## Activity
Word for word, transcribe all of the records.

---- Input

(** * aiinvoiceagent: the file intake and processing pipeline

    A shallow embedding of [src/utils/helpers.py], of the response parser and
    the single-file processor of [src/services/invoice_processor.py] and of
    the queueing of [src/services/file_monitor.py], with the properties the
    specification states about them.

    Python [str] values are modelled as [string]; a character is a code point
    below 256.  Python [int] is [Z] (or [nat] for counters that only grow from
    a literal), a [dict] keyed by strings is a [gmap string _], a set of
    existing paths is a [gset]. *)

From Stdlib Require Import ZArith QArith Ascii String List Bool Lia.
From stdpp Require Import base decidable option list gmap strings pretty.

Local Open Scope Z_scope.
Local Open Scope stdpp_scope.

(* ===================================================================== *)
(** ** Characters and strings, as Python's [str] methods see them *)
(* ===================================================================== *)

Definition code (c : ascii) : N := N_of_ascii c.

Definition in_range (lo hi : N) (c : ascii) : bool :=
  ((lo <=? code c) && (code c <=? hi))%N.

Definition is_upper_ascii (c : ascii) : bool := in_range 65 90 c.
Definition is_lower_ascii (c : ascii) : bool := in_range 97 122 c.
Definition is_digit (c : ascii) : bool := in_range 48 57 c.

(** [str.lower()] on one code point below 256: the ASCII capitals and the
    Latin-1 capitals U+00C0..U+00DE (U+00D7, the multiplication sign, is not a
    letter) move up by 32. *)
Definition lower_char (c : ascii) : ascii :=
  if is_upper_ascii c || (in_range 192 222 c && negb (code c =? 215)%N)
  then ascii_of_N (code c + 32) else c.

(** [str.upper()] restricted to the ASCII letters, enough for the three-letter
    currency codes it is applied to. *)
Definition upper_char (c : ascii) : ascii :=
  if is_lower_ascii c then ascii_of_N (code c - 32) else c.

Fixpoint str_map (f : ascii -> ascii) (s : string) : string :=
  match s with
  | EmptyString => EmptyString
  | String c s' => String (f c) (str_map f s')
  end.

Definition str_lower : string -> string := str_map lower_char.
Definition str_upper : string -> string := str_map upper_char.

(** [str.isspace()] for a code point below 256; it is also the class [\s] of
    [re] on [str] patterns. *)
Definition is_space (c : ascii) : bool :=
  in_range 9 13 c || in_range 28 32 c || (code c =? 133)%N || (code c =? 160)%N.

Definition len (s : string) : Z := Z.of_nat (String.length s).

Fixpoint str_take (n : nat) (s : string) : string :=
  match n, s with
  | S n', String c s' => String c (str_take n' s')
  | _, _ => EmptyString
  end.

Fixpoint str_drop (n : nat) (s : string) : string :=
  match n, s with
  | S n', String _ s' => str_drop n' s'
  | _, _ => s
  end.

(** The slice [s[:k]]: a negative bound counts from the end, and both ends are
    clamped to the string. *)
Definition slice_to (k : Z) (s : string) : string :=
  let k' := if k <? 0 then Z.max 0 (k + len s) else Z.min k (len s) in
  str_take (Z.to_nat k') s.

(** The slice [s[k:]] for [0 <= k]. *)
Definition slice_from (k : nat) (s : string) : string := str_drop k s.

(** [s.lstrip(c)] for a one-character argument. *)
Fixpoint lstrip_char (c : ascii) (s : string) : string :=
  match s with
  | String a s' => if Ascii.eqb a c then lstrip_char c s' else s
  | EmptyString => EmptyString
  end.

Fixpoint lstrip (s : string) : string :=
  match s with
  | String a s' => if is_space a then lstrip s' else s
  | EmptyString => EmptyString
  end.

Definition rstrip (s : string) : string := String.rev (lstrip (String.rev s)).

(** [s.strip()] *)
Definition strip (s : string) : string := rstrip (lstrip s).

(** [s.replace(c, '')] for a one-character [c]. *)
Fixpoint remove_char (c : ascii) (s : string) : string :=
  match s with
  | String a s' =>
      if Ascii.eqb a c then remove_char c s' else String a (remove_char c s')
  | EmptyString => EmptyString
  end.

(** [s.rfind(c)]: the index of the last occurrence; [None] stands for -1. *)
Fixpoint rfind (c : ascii) (s : string) : option nat :=
  match s with
  | EmptyString => None
  | String a s' =>
      match rfind c s' with
      | Some i => Some (S i)
      | None => if Ascii.eqb a c then Some 0%nat else None
      end
  end.

(** [s.split(c)]: never empty, the pieces hold no [c]. *)
Fixpoint split_on (c : ascii) (s : string) : list string :=
  match s with
  | EmptyString => [EmptyString]
  | String a s' =>
      if Ascii.eqb a c then EmptyString :: split_on c s'
      else match split_on c s' with
           | h :: t => String a h :: t
           | [] => [String a EmptyString]
           end
  end.

(* ===================================================================== *)
(** ** [pathlib]: pure POSIX paths *)
(* ===================================================================== *)

(** A parsed path: whether it is anchored at the root, and its components.
    Parsing drops empty components and ["."], so neither occurs in [parts]. *)
Record Path := mkPath { absolute : bool; parts : list string }.

Global Instance Path_eq_dec : EqDecision Path.
Proof. solve_decision. Defined.

Global Instance Path_countable : Countable Path.
Proof.
  apply (inj_countable' (fun p => (absolute p, parts p))
                        (fun t => mkPath (fst t) (snd t))).
  by intros [].
Defined.

Definition keeps_part (s : string) : bool :=
  negb (String.eqb s "") && negb (String.eqb s ".").

(** [Path(s)] *)
Definition Path_of (s : string) : Path :=
  {| absolute := match s with String "/" _ => true | _ => false end;
     parts := filter (fun p => keeps_part p = true) (split_on "/" s) |}.

(** [p.name]: the last component, empty for the root and for [Path('.')]. *)
Definition path_name (p : Path) : string := List.last (parts p) "".

(** [p.parent] *)
Definition path_parent (p : Path) : Path :=
  {| absolute := absolute p; parts := removelast (parts p) |}.

(** [p / name] for a [name] that is one component. *)
Definition path_join (p : Path) (name : string) : Path :=
  {| absolute := absolute p; parts := parts p ++ [name] |}.

(** The index at which the suffix of a name starts: the last dot, unless it
    is the first or the last character of the name (CPython 3.8 to 3.13:
    [i = name.rfind('.')] and [0 < i < len(name) - 1]). *)
Definition suffix_index (name : string) : option nat :=
  match rfind "." name with
  | Some i =>
      if (0 <? i)%nat && (S i <? String.length name)%nat then Some i else None
  | None => None
  end.

(** [PurePath.suffix] and [PurePath.stem], on the name. *)
Definition name_suffix (name : string) : string :=
  match suffix_index name with
  | Some i => slice_from i name
  | None => ""
  end.

Definition name_stem (name : string) : string :=
  match suffix_index name with
  | Some i => str_take i name
  | None => name
  end.

Definition path_suffix (p : Path) : string := name_suffix (path_name p).
Definition path_stem (p : Path) : string := name_stem (path_name p).

(* ===================================================================== *)
(** ** [src/utils/helpers.py] *)
(* ===================================================================== *)

(** [get_file_extension]: [Path(filename).suffix.lower().lstrip('.')] *)
Definition get_file_extension (filename : string) : string :=
  lstrip_char "." (str_lower (path_suffix (Path_of filename))).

--------

## Your response
(** * aiinvoiceagent: the file intake and processing pipeline

    A shallow embedding of [src/utils/helpers.py], of the response parser and
    the single-file processor of [src/services/invoice_processor.py] and of
    the queueing of [src/services/file_monitor.py], with the properties the
    specification states about them.

    Python [str] values are modelled as [string]; a character is a code point
    below 256.  Python [int] is [Z] (or [nat] for counters that only grow from
    a literal), a [dict] keyed by strings is a [gmap string _], a set of
    existing paths is a [gset]. *)

From Stdlib Require Import ZArith QArith Ascii String List Bool Lia.
From stdpp Require Import base decidable option list gmap strings pretty.

Local Open Scope Z_scope.
Local Open Scope stdpp_scope.

(* ===================================================================== *)
(** ** Characters and strings, as Python's [str] methods see them *)
(* ===================================================================== *)

Definition code (c : ascii) : N := N_of_ascii c.

Definition in_range (lo hi : N) (c : ascii) : bool :=
  ((lo <=? code c) && (code c <=? hi))%N.

Definition is_upper_ascii (c : ascii) : bool := in_range 65 90 c.
Definition is_lower_ascii (c : ascii) : bool := in_range 97 122 c.
Definition is_digit (c : ascii) : bool := in_range 48 57 c.

(** [str.lower()] on one code point below 256: the ASCII capitals and the
    Latin-1 capitals U+00C0..U+00DE (U+00D7, the multiplication sign, is not a
    letter) move up by 32. *)
Definition lower_char (c : ascii) : ascii :=
  if is_upper_ascii c || (in_range 192 222 c && negb (code c =? 215)%N)
  then ascii_of_N (code c + 32) else c.

(** [str.upper()] restricted to the ASCII letters, enough for the three-letter
    currency codes it is applied to. *)
Definition upper_char (c : ascii) : ascii :=
  if is_lower_ascii c then ascii_of_N (code c - 32) else c.

Fixpoint str_map (f : ascii -> ascii) (s : string) : string :=
  match s with
  | EmptyString => EmptyString
  | String c s' => String (f c) (str_map f s')
  end.

Definition str_lower : string -> string := str_map lower_char.
Definition str_upper : string -> string := str_map upper_char.

(** [str.isspace()] for a code point below 256; it is also the class [\s] of
    [re] on [str] patterns. *)
Definition is_space (c : ascii) : bool :=
  in_range 9 13 c || in_range 28 32 c || (code c =? 133)%N || (code c =? 160)%N.

Definition len (s : string) : Z := Z.of_nat (String.length s).

Fixpoint str_take (n : nat) (s : string) : string :=
  match n, s with
  | S n', String c s' => String c (str_take n' s')
  | _, _ => EmptyString
  end.

Fixpoint str_drop (n : nat) (s : string) : string :=
  match n, s with
  | S n', String _ s' => str_drop n' s'
  | _, _ => s
  end.

(** The slice [s[:k]]: a negative bound counts from the end, and both ends are
    clamped to the string. *)
Definition slice_to (k : Z) (s : string) : string :=
  let k' := if k <? 0 then Z.max 0 (k + len s) else Z.min k (len s) in
  str_take (Z.to_nat k') s.

(** The slice [s[k:]] for [0 <= k]. *)
Definition slice_from (k : nat) (s : string) : string := str_drop k s.

(** [s.lstrip(c)] for a one-character argument. *)
Fixpoint lstrip_char (c : ascii) (s : string) : string :=
  match s with
  | String a s' => if Ascii.eqb a c then lstrip_char c s' else s
  | EmptyString => EmptyString
  end.

Fixpoint lstrip (s : string) : string :=
  match s with
  | String a s' => if is_space a then lstrip s' else s
  | EmptyString => EmptyString
  end.

Definition rstrip (s : string) : string := String.rev (lstrip (String.rev s)).

(** [s.strip()] *)
Definition strip (s : string) : string := rstrip (lstrip s).

(** [s.replace(c, '')] for a one-character [c]. *)
Fixpoint remove_char (c : ascii) (s : string) : string :=
  match s with
  | String a s' =>
      if Ascii.eqb a c then remove_char c s' else String a (remove_char c s')
  | EmptyString => EmptyString
  end.

(** [s.rfind(c)]: the index of the last occurrence; [None] stands for -1. *)
Fixpoint rfind (c : ascii) (s : string) : option nat :=
  match s with
  | EmptyString => None
  | String a s' =>
      match rfind c s' with
      | Some i => Some (S i)
      | None => if Ascii.eqb a c then Some 0%nat else None
      end
  end.

(** [s.split(c)]: never empty, the pieces hold no [c]. *)
Fixpoint split_on (c : ascii) (s : string) : list string :=
  match s with
  | EmptyString => [EmptyString]
  | String a s' =>
      if Ascii.eqb a c then EmptyString :: split_on c s'
      else match split_on c s' with
           | h :: t => String a h :: t
           | [] => [String a EmptyString]
           end
  end.

(* ===================================================================== *)
(** ** [pathlib]: pure POSIX paths *)
(* ===================================================================== *)

(** A parsed path: whether it is anchored at the root, and its components.
    Parsing drops empty components and ["."], so neither occurs in [parts]. *)
Record Path := mkPath { absolute : bool; parts : list string }.

Global Instance Path_eq_dec : EqDecision Path.
Proof. solve_decision. Defined.

Global Instance Path_countable : Countable Path.
Proof.
  apply (inj_countable' (fun p => (absolute p, parts p))
                        (fun t => mkPath (fst t) (snd t))).
  by intros [].
Defined.

Definition keeps_part (s : string) : bool :=
  negb (String.eqb s "") && negb (String.eqb s ".").

(** [Path(s)] *)
Definition Path_of (s : string) : Path :=
  {| absolute := match s with String "/" _ => true | _ => false end;
     parts := filter (fun p => keeps_part p = true) (split_on "/" s) |}.

(** [p.name]: the last component, empty for the root and for [Path('.')]. *)
Definition path_name (p : Path) : string := List.last (parts p) "".

(** [p.parent] *)
Definition path_parent (p : Path) : Path :=
  {| absolute := absolute p; parts := removelast (parts p) |}.

(** [p / name] for a [name] that is one component. *)
Definition path_join (p : Path) (name : string) : Path :=
  {| absolute := absolute p; parts := parts p ++ [name] |}.

(** The index at which the suffix of a name starts: the last dot, unless it
    is the first or the last character of the name (CPython 3.8 to 3.13:
    [i = name.rfind('.')] and [0 < i < len(name) - 1]). *)
Definition suffix_index (name : string) : option nat :=
  match rfind "." name with
  | Some i =>
      if (0 <? i)%nat && (S i <? String.length name)%nat then Some i else None
  | None => None
  end.

(** [PurePath.suffix] and [PurePath.stem], on the name. *)
Definition name_suffix (name : string) : string :=
  match suffix_index name with
  | Some i => slice_from i name
  | None => ""
  end.

Definition name_stem (name : string) : string :=
  match suffix_index name with
  | Some i => str_take i name
  | None => name
  end.

Definition path_suffix (p : Path) : string := name_suffix (path_name p).
Definition path_stem (p : Path) : string := name_stem (path_name p).

(* ===================================================================== *)
(** ** [src/utils/helpers.py] *)
(* ===================================================================== *)

(** [get_file_extension]: [Path(filename).suffix.lower().lstrip('.')] *)
Definition get_file_extension (filename : string) : string :=
  lstrip_char "." (str_lower (path_suffix (Path_of filename))).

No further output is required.